(** ** Netmasks *)
Lemma land_bit nm m : 0 <= m → (Z.land nm (Z.shiftl 1 m) =? 0) = negb (Z.testbit nm m).
Proof.
  intros Hm. rewrite Z.shiftl_1_l. destruct (Z.testbit nm m) eqn:E.
  - apply Z.eqb_neq. intros Hz. assert (Hb : Z.testbit (Z.land nm (2 ^ m)) m = true).
    { by rewrite Z.land_spec, E, Z.pow2_bits_true. }
    by rewrite Hz, Z.bits_0 in Hb.
  - apply Z.eqb_eq, Z.bits_inj'. intros n Hn. rewrite Z.land_spec, Z.pow2_bits_eqb, Z.bits_0 by lia.
    destruct (Z.eqb_spec m n) as [->|]; [by rewrite E|apply andb_false_r].
Qed.
Lemma no_one_spec n nm : no_one n nm = true ↔ nm mod 2 ^ Z.of_nat n = 0.
Proof.
  induction n as [|n IH]; cbn [no_one].
  { change (2 ^ Z.of_nat 0) with 1. by rewrite Z.mod_1_r. }
  rewrite land_bit, negb_involutive, Nat2Z.inj_succ, Z.pow_succ_r by lia.
  rewrite (Z.mul_comm 2), Z.rem_mul_r by (lia || apply Z.pow_nonzero; lia).
  rewrite <- (Z.testbit_spec' nm (Z.of_nat n)) by lia.
  pose proof (Z.mod_pos_bound nm (2 ^ Z.of_nat n) ltac:(apply Z.pow_pos_nonneg; lia)).
  assert (0 < 2 ^ Z.of_nat n) by (apply Z.pow_pos_nonneg; lia).
  destruct (Z.testbit nm (Z.of_nat n)); cbn [Z.b2z]; [split; [done|lia]|]. rewrite IH. lia.
Qed.
Lemma first_zero_spec n nm : 0 <= nm < 2 ^ Z.of_nat n → let m := first_zero n nm in
  (m <= n)%nat ∧ nm / 2 ^ Z.of_nat m = 2 ^ Z.of_nat (n - m) - 1 ∧
  (m = O ∨ Z.testbit nm (Z.of_nat m - 1) = false).
Proof.
  intros H. cut (∀ n' k, n = (n' + k)%nat → nm / 2 ^ Z.of_nat n' = 2 ^ Z.of_nat k - 1 →
    let m := first_zero n' nm in (m <= n')%nat ∧ nm / 2 ^ Z.of_nat m = 2 ^ Z.of_nat (n - m) - 1 ∧
    (m = O ∨ Z.testbit nm (Z.of_nat m - 1) = false)).
  { intros G. apply (G n O); [lia|]. by rewrite Z.div_small. }
  induction n' as [|n' IH]; intros k -> E; cbn [first_zero].
  { rewrite Nat.sub_0_r, Nat.add_0_l. cbn zeta. split; [lia|]. split; [exact E|by left]. }
  rewrite land_bit by lia. destruct (Z.testbit nm (Z.of_nat n')) eqn:Eb; cbn [negb]; cbv zeta.
  - destruct (IH (S k)) as (H1 & H2 & H3); [lia| |by split; [lia|]].
    apply Z.testbit_true in Eb; [|lia].
    pose proof (Z.div_mod (nm / 2 ^ Z.of_nat n') 2 ltac:(lia)) as Hd.
    rewrite Z.div_div in Hd by (lia || apply Z.pow_nonzero; lia).
    rewrite Nat2Z.inj_succ, Z.pow_succ_r in E by lia. rewrite (Z.mul_comm 2) in E.
    rewrite E, Eb in Hd. rewrite Nat2Z.inj_succ, Z.pow_succ_r by lia. lia.
  - split; [lia|]. split; [|right; rewrite <- Eb; f_equal; lia].
    by replace (S n' + k - S n')%nat with k by lia.
Qed.
(** [ip4_addr_netmask_valid] accepts exactly the 33 netmasks: those whose host order value
    is a run of ones followed by zeros, 0.0.0.0 and 255.255.255.255 included. *)
Theorem netmask_valid_iff netmask :
  ip4_addr_netmask_valid netmask = true ↔
  ∃ k : nat, (k <= 32)%nat ∧ htonl netmask = 2 ^ 32 - 2 ^ Z.of_nat k.
Proof.
  unfold ip4_addr_netmask_valid. pose proof (htonl_u32 netmask) as Hx. unfold is_u32 in Hx.
  set (x := htonl netmask) in *. rewrite no_one_spec.
  destruct (first_zero_spec 32 x Hx) as (Hm & Hd & Hz). set (m := first_zero 32 x) in *.
  assert (Hp : ∀ k, 0 < 2 ^ Z.of_nat k) by (intros; apply Z.pow_pos_nonneg; lia).
  assert (Hpp : ∀ a b : nat, 2 ^ Z.of_nat (a + b) = 2 ^ Z.of_nat a * 2 ^ Z.of_nat b).
  { intros a b. by rewrite Nat2Z.inj_add, Z.pow_add_r by lia. }
  pose proof (Hpp m (32 - m)%nat) as H32. replace (m + (32 - m))%nat with 32%nat in H32 by lia.
  change (2 ^ Z.of_nat 32) with (2 ^ 32) in H32. split.
  - intros E. exists m. split; [done|]. pose proof (Z.div_mod x (2 ^ Z.of_nat m) ltac:(specialize (Hp m); lia)) as D.
    rewrite Hd, E in D. lia.
  - intros (k & Hk & E). pose proof (Hpp k (32 - k)%nat) as Hk32.
    replace (k + (32 - k))%nat with 32%nat in Hk32 by lia. change (2 ^ Z.of_nat 32) with (2 ^ 32) in Hk32.
    destruct (le_lt_dec m k) as [Hle|Hlt].
    + apply Z.mod_divide; [specialize (Hp m); lia|]. exists (2 ^ Z.of_nat (32 - m) - 2 ^ Z.of_nat (k - m)).
      pose proof (Hpp m (k - m)%nat) as Hkm. replace (m + (k - m))%nat with k in Hkm by lia. lia.
    + exfalso. destruct Hz as [|Hz]; [lia|].
      assert (Hb : Z.testbit x (Z.of_nat m - 1) = true); [|by rewrite Hz in Hb].
      replace x with ((2 ^ Z.of_nat (32 - k) - 1) * 2 ^ Z.of_nat k) by lia.
      rewrite Z.mul_pow2_bits by lia. rewrite Z.sub_1_r, <- Z.ones_equiv.
      apply Z.ones_spec_low. lia.
Qed.
Example netmask_24 : ip4_addr_netmask_valid 0x00ffffff = true ∧ ip4_addr_netmask_valid 0x00ff00ff = false.
Proof. by vm_compute. Qed.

§ **What you have to do**
Each line, beginning at the one that contains "apply Z.ones_spec_low. lia." and continuing through the end of the records, must be written out exactly, first and last included.

§ **Solution for this problem**
      apply Z.ones_spec_low. lia.
Qed.
Example netmask_24 : ip4_addr_netmask_valid 0x00ffffff = true ∧ ip4_addr_netmask_valid 0x00ff00ff = false.
Proof. by vm_compute. Qed.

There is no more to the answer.